Task input.
+ + + + +

(** What the loop body of the in-place worker converts from, and the
    files at that moment: the original, or the file at the backup path
    once the original has been moved there if no file had that name. *)
Lemma run_item_try_raises (wcfg : JobConfig) (folder backup_folder fname : string)
    (converted : nat) (fs : FS) (e : exn) :
  let src := path_join folder fname in
  let bak := path_join backup_folder fname in
  let dst := path_join folder (splitext_root fname +:+ ".webp") in
  (keep_backup wcfg = false ->
   outcome (_convert_one wcfg src dst fs) = Raise e ->
   outcome (run_item_try wcfg folder backup_folder fname converted fs) = Raise e) /\
  (keep_backup wcfg = true -> is_Some (fs !! bak) ->
   outcome (_convert_one wcfg bak dst fs) = Raise e ->
   outcome (run_item_try wcfg folder backup_folder fname converted fs) = Raise e) /\
  (keep_backup wcfg = true -> fs !! bak = None ->
   outcome (shutil_move src bak fs) = Raise e ->
   outcome (run_item_try wcfg folder backup_folder fname converted fs) = Raise e) /\
  (keep_backup wcfg = true -> fs !! bak = None ->
   outcome (shutil_move src bak fs) = Ok tt ->
   outcome (_convert_one wcfg bak dst (final_fs (shutil_move src bak fs))) = Raise e ->
   outcome (run_item_try wcfg folder backup_folder fname converted fs) = Raise e).
Proof.
  cbv zeta. unfold run_item_try, os_path_exists.
  set (src := path_join folder fname).
  set (bak := path_join backup_folder fname).
  set (dst := path_join folder (splitext_root fname +:+ ".webp")).
  clearbody src bak dst. unfold_M.
  split; [|split; [|split]].
  - intros ->. cbn.
    destruct (_convert_one wcfg src dst fs) as [[[[]|e0] fs1] ev1]; cbn; [discriminate|by intros [= ->]].
  - intros -> Hbak. rewrite bool_decide_true by done. cbn.
    destruct (_convert_one wcfg bak dst fs) as [[[[]|e0] fs1] ev1]; cbn; [discriminate|by intros [= ->]].
  - intros -> Hbak. rewrite Hbak. rewrite bool_decide_false by (by intros [? ?]). cbn.
    destruct (shutil_move src bak fs) as [[[[]|e0] fs1] ev1]; cbn; [discriminate|by intros [= ->]].
  - intros -> Hbak. rewrite Hbak. rewrite bool_decide_false by (by intros [? ?]). cbn.
    destruct (shutil_move src bak fs) as [[[[]|e0] fs1] ev1]; cbn; [|discriminate].
    intros _.
    destruct (_convert_one wcfg bak dst fs1) as [[[[]|e1] fs2] ev2]; cbn; [discriminate|by intros [= ->]].
Qed.
Fixpoint fraction_digits (fuel : nat) (r : Q) : string :=
  match fuel with
  | O => ""
  | S fuel' =>
      if Qeq_bool r 0 then ""
      else
        let d := Qfloor (r * 10) in
        Z_to_string d +:+ fraction_digits fuel' (Qred (r * 10 - inject_Z d))
  end.

Definition plain_NumberToString (q : Q) : string :=
  let a := Qabs q in
  let ip := Qfloor a in
  (if Qle_bool 0 q then "" else "-") +:+ Z_to_string ip +:+
  (if is_integer q then "" else "." +:+ fraction_digits 20 (Qred (a - inject_Z ip))).

Definition plain_builtins : Builtins := {|
  StringToNumber := plain_StringToNumber;
  parseFloat_string := plain_parseFloat;
  NumberToString_host := plain_NumberToString;
  localeCompare := lexCompare
|}.

(** A host that collates as a locale does on letters: by the letters
    first, whatever their case, so that "apr" stands before "Mar". *)
Definition folding_localeCompare (a b : string) : Z :=
  lexCompare (toLowerCase a) (toLowerCase b).

Definition collating_builtins : Builtins := {|
  StringToNumber := plain_StringToNumber;
  parseFloat_string := plain_parseFloat;
  NumberToString_host := plain_NumberToString;
  localeCompare := folding_localeCompare
|}.

End Reference.

End JS.

(* ===================================================================== *)
(** * The class [TerritoryMap]                                             *)
(* ===================================================================== *)

Module TerritoryMap.
Import JS.

(** ** Data *)

(** A point of [monthly_data]; [month] is [None] when the key is absent. *)
Record MonthlyPoint : Type := {
  month : option string;
  total_sales : value
}.

(** A location of the dataset.  [licensee], [address] and [city] are
    strings; the other fields hold whatever the document has, [VUndefined]
    when absent.  An element of [monthly_data] that is not an object is
    [None]. *)
Record Dispensary : Type := {
  licensee : string;
  address : string;
  city : string;
  region : value;
  latitude : value;
  longitude : value;
  zip : value;
  trend_direction : value;
  monthly_data : list (option MonthlyPoint)
}.

(** An entry of the geocode cache, [VUndefined] for a field it lacks.  A
    cache value that is not an object has neither field. *)
Record GeoEntry : Type := {
  lat : value;
  lng : value
}.

(** The geocode cache is an object: its own properties in the order
    [Object.keys] enumerates them. *)
Definition GeoCache : Type := list (string * GeoEntry).

(** [cache[key]].  What a key finds on [Object.prototype] alone has no
    [lat] and no [lng] and is never used: it counts as not found. *)
Fixpoint cache_get (cache : GeoCache) (key : string) : option GeoEntry :=
  match cache with
  | [] => None
  | (k, e) :: rest => if bool_decide (k = key) then Some e else cache_get rest key
  end.

(** [this.data]: [locations_data] is [this.data.locations.data], [None] when
    [locations] or its [data] is missing. *)
Record Dataset : Type := {
  locations_data : option (list Dispensary);
  dispensaries : option (list Dispensary)
}.

(** The fields of [this] the methods below read or write. *)
Record State : Type := {
  data : option Dataset;
  filteredData : list Dispensary;
  geoCache : option GeoCache;
  geoCacheNorm : option (gmap string GeoEntry)
}.

(** What [applyFilters] reads from the document: the three input values and
    [dataset.trend] of the active trend button, if there is one. *)
Record Controls : Type := {
  search : string;
  region_filter : string;
  city_filter : string;
  active_trend : option value
}.

Inductive outcome (A : Type) : Type :=
  | Return (a : A)
  | Throw (e : string).
Arguments Return {A} a.
Arguments Throw {A} e.

(** ** [loadData]: the normalized index (lines 44-52) *)

Definition norm (s : string) : string :=
  trim (collapse_spaces (strip_punct (toLowerCase (if nonempty s then s else "")))).

(** [this.geoCacheNorm[norm(key)] = this.geoCache[key]] *)
Definition index_step (idx : gmap string GeoEntry) (p : string * GeoEntry)
  : gmap string GeoEntry :=
  let '(key, e) := p in <[norm key := e]> idx.

Definition buildNormIndex (cache : GeoCache) : gmap string GeoEntry :=
  foldl index_step ∅ cache.

(** ** [seededRandom] *)

(** One turn of the loop: [h ^= c; h += (h << 1) + ... + (h << 24)]. *)
Definition hash_step (h : Z) (c : ascii) : Z :=
  let h := bitxor h (charCode c) in
  (h + ((((shl h 1 + shl h 4) + shl h 7) + shl h 8) + shl h 24))%Z.

(** [for (let i = 0; i < str.length; i++) { ... }] *)
Definition hash_loop (h : Z) (str : string) : Z :=
  foldl hash_step h (String.list_ascii_of_string str).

+ + + + +

Task prompt. Every line of data must be returned unchanged.

Response area.
(** What the loop body of the in-place worker converts from, and the
    files at that moment: the original, or the file at the backup path
    once the original has been moved there if no file had that name. *)
Lemma run_item_try_raises (wcfg : JobConfig) (folder backup_folder fname : string)
    (converted : nat) (fs : FS) (e : exn) :
  let src := path_join folder fname in
  let bak := path_join backup_folder fname in
  let dst := path_join folder (splitext_root fname +:+ ".webp") in
  (keep_backup wcfg = false ->
   outcome (_convert_one wcfg src dst fs) = Raise e ->
   outcome (run_item_try wcfg folder backup_folder fname converted fs) = Raise e) /\
  (keep_backup wcfg = true -> is_Some (fs !! bak) ->
   outcome (_convert_one wcfg bak dst fs) = Raise e ->
   outcome (run_item_try wcfg folder backup_folder fname converted fs) = Raise e) /\
  (keep_backup wcfg = true -> fs !! bak = None ->
   outcome (shutil_move src bak fs) = Raise e ->
   outcome (run_item_try wcfg folder backup_folder fname converted fs) = Raise e) /\
  (keep_backup wcfg = true -> fs !! bak = None ->
   outcome (shutil_move src bak fs) = Ok tt ->
   outcome (_convert_one wcfg bak dst (final_fs (shutil_move src bak fs))) = Raise e ->
   outcome (run_item_try wcfg folder backup_folder fname converted fs) = Raise e).
Proof.
  cbv zeta. unfold run_item_try, os_path_exists.
  set (src := path_join folder fname).
  set (bak := path_join backup_folder fname).
  set (dst := path_join folder (splitext_root fname +:+ ".webp")).
  clearbody src bak dst. unfold_M.
  split; [|split; [|split]].
  - intros ->. cbn.
    destruct (_convert_one wcfg src dst fs) as [[[[]|e0] fs1] ev1]; cbn; [discriminate|by intros [= ->]].
  - intros -> Hbak. rewrite bool_decide_true by done. cbn.
    destruct (_convert_one wcfg bak dst fs) as [[[[]|e0] fs1] ev1]; cbn; [discriminate|by intros [= ->]].
  - intros -> Hbak. rewrite Hbak. rewrite bool_decide_false by (by intros [? ?]). cbn.
    destruct (shutil_move src bak fs) as [[[[]|e0] fs1] ev1]; cbn; [discriminate|by intros [= ->]].
  - intros -> Hbak. rewrite Hbak. rewrite bool_decide_false by (by intros [? ?]). cbn.
    destruct (shutil_move src bak fs) as [[[[]|e0] fs1] ev1]; cbn; [|discriminate].
    intros _.
    destruct (_convert_one wcfg bak dst fs1) as [[[[]|e1] fs2] ev2]; cbn; [discriminate|by intros [= ->]].
Qed.
Fixpoint fraction_digits (fuel : nat) (r : Q) : string :=
  match fuel with
  | O => ""
  | S fuel' =>
      if Qeq_bool r 0 then ""
      else
        let d := Qfloor (r * 10) in
        Z_to_string d +:+ fraction_digits fuel' (Qred (r * 10 - inject_Z d))
  end.

Definition plain_NumberToString (q : Q) : string :=
  let a := Qabs q in
  let ip := Qfloor a in
  (if Qle_bool 0 q then "" else "-") +:+ Z_to_string ip +:+
  (if is_integer q then "" else "." +:+ fraction_digits 20 (Qred (a - inject_Z ip))).

Definition plain_builtins : Builtins := {|
  StringToNumber := plain_StringToNumber;
  parseFloat_string := plain_parseFloat;
  NumberToString_host := plain_NumberToString;
  localeCompare := lexCompare
|}.

(** A host that collates as a locale does on letters: by the letters
    first, whatever their case, so that "apr" stands before "Mar". *)
Definition folding_localeCompare (a b : string) : Z :=
  lexCompare (toLowerCase a) (toLowerCase b).

Definition collating_builtins : Builtins := {|
  StringToNumber := plain_StringToNumber;
  parseFloat_string := plain_parseFloat;
  NumberToString_host := plain_NumberToString;
  localeCompare := folding_localeCompare
|}.

End Reference.

End JS.

(* ===================================================================== *)
(** * The class [TerritoryMap]                                             *)
(* ===================================================================== *)

Module TerritoryMap.
Import JS.

(** ** Data *)

(** A point of [monthly_data]; [month] is [None] when the key is absent. *)
Record MonthlyPoint : Type := {
  month : option string;
  total_sales : value
}.

(** A location of the dataset.  [licensee], [address] and [city] are
    strings; the other fields hold whatever the document has, [VUndefined]
    when absent.  An element of [monthly_data] that is not an object is
    [None]. *)
Record Dispensary : Type := {
  licensee : string;
  address : string;
  city : string;
  region : value;
  latitude : value;
  longitude : value;
  zip : value;
  trend_direction : value;
  monthly_data : list (option MonthlyPoint)
}.

(** An entry of the geocode cache, [VUndefined] for a field it lacks.  A
    cache value that is not an object has neither field. *)
Record GeoEntry : Type := {
  lat : value;
  lng : value
}.

(** The geocode cache is an object: its own properties in the order
    [Object.keys] enumerates them. *)
Definition GeoCache : Type := list (string * GeoEntry).

(** [cache[key]].  What a key finds on [Object.prototype] alone has no
    [lat] and no [lng] and is never used: it counts as not found. *)
Fixpoint cache_get (cache : GeoCache) (key : string) : option GeoEntry :=
  match cache with
  | [] => None
  | (k, e) :: rest => if bool_decide (k = key) then Some e else cache_get rest key
  end.

(** [this.data]: [locations_data] is [this.data.locations.data], [None] when
    [locations] or its [data] is missing. *)
Record Dataset : Type := {
  locations_data : option (list Dispensary);
  dispensaries : option (list Dispensary)
}.

(** The fields of [this] the methods below read or write. *)
Record State : Type := {
  data : option Dataset;
  filteredData : list Dispensary;
  geoCache : option GeoCache;
  geoCacheNorm : option (gmap string GeoEntry)
}.

(** What [applyFilters] reads from the document: the three input values and
    [dataset.trend] of the active trend button, if there is one. *)
Record Controls : Type := {
  search : string;
  region_filter : string;
  city_filter : string;
  active_trend : option value
}.

Inductive outcome (A : Type) : Type :=
  | Return (a : A)
  | Throw (e : string).
Arguments Return {A} a.
Arguments Throw {A} e.

(** ** [loadData]: the normalized index (lines 44-52) *)

Definition norm (s : string) : string :=
  trim (collapse_spaces (strip_punct (toLowerCase (if nonempty s then s else "")))).

(** [this.geoCacheNorm[norm(key)] = this.geoCache[key]] *)
Definition index_step (idx : gmap string GeoEntry) (p : string * GeoEntry)
  : gmap string GeoEntry :=
  let '(key, e) := p in <[norm key := e]> idx.

Definition buildNormIndex (cache : GeoCache) : gmap string GeoEntry :=
  foldl index_step ∅ cache.

(** ** [seededRandom] *)

(** One turn of the loop: [h ^= c; h += (h << 1) + ... + (h << 24)]. *)
Definition hash_step (h : Z) (c : ascii) : Z :=
  let h := bitxor h (charCode c) in
  (h + ((((shl h 1 + shl h 4) + shl h 7) + shl h 8) + shl h 24))%Z.

(** [for (let i = 0; i < str.length; i++) { ... }] *)
Definition hash_loop (h : Z) (str : string) : Z :=
  foldl hash_step h (String.list_ascii_of_string str).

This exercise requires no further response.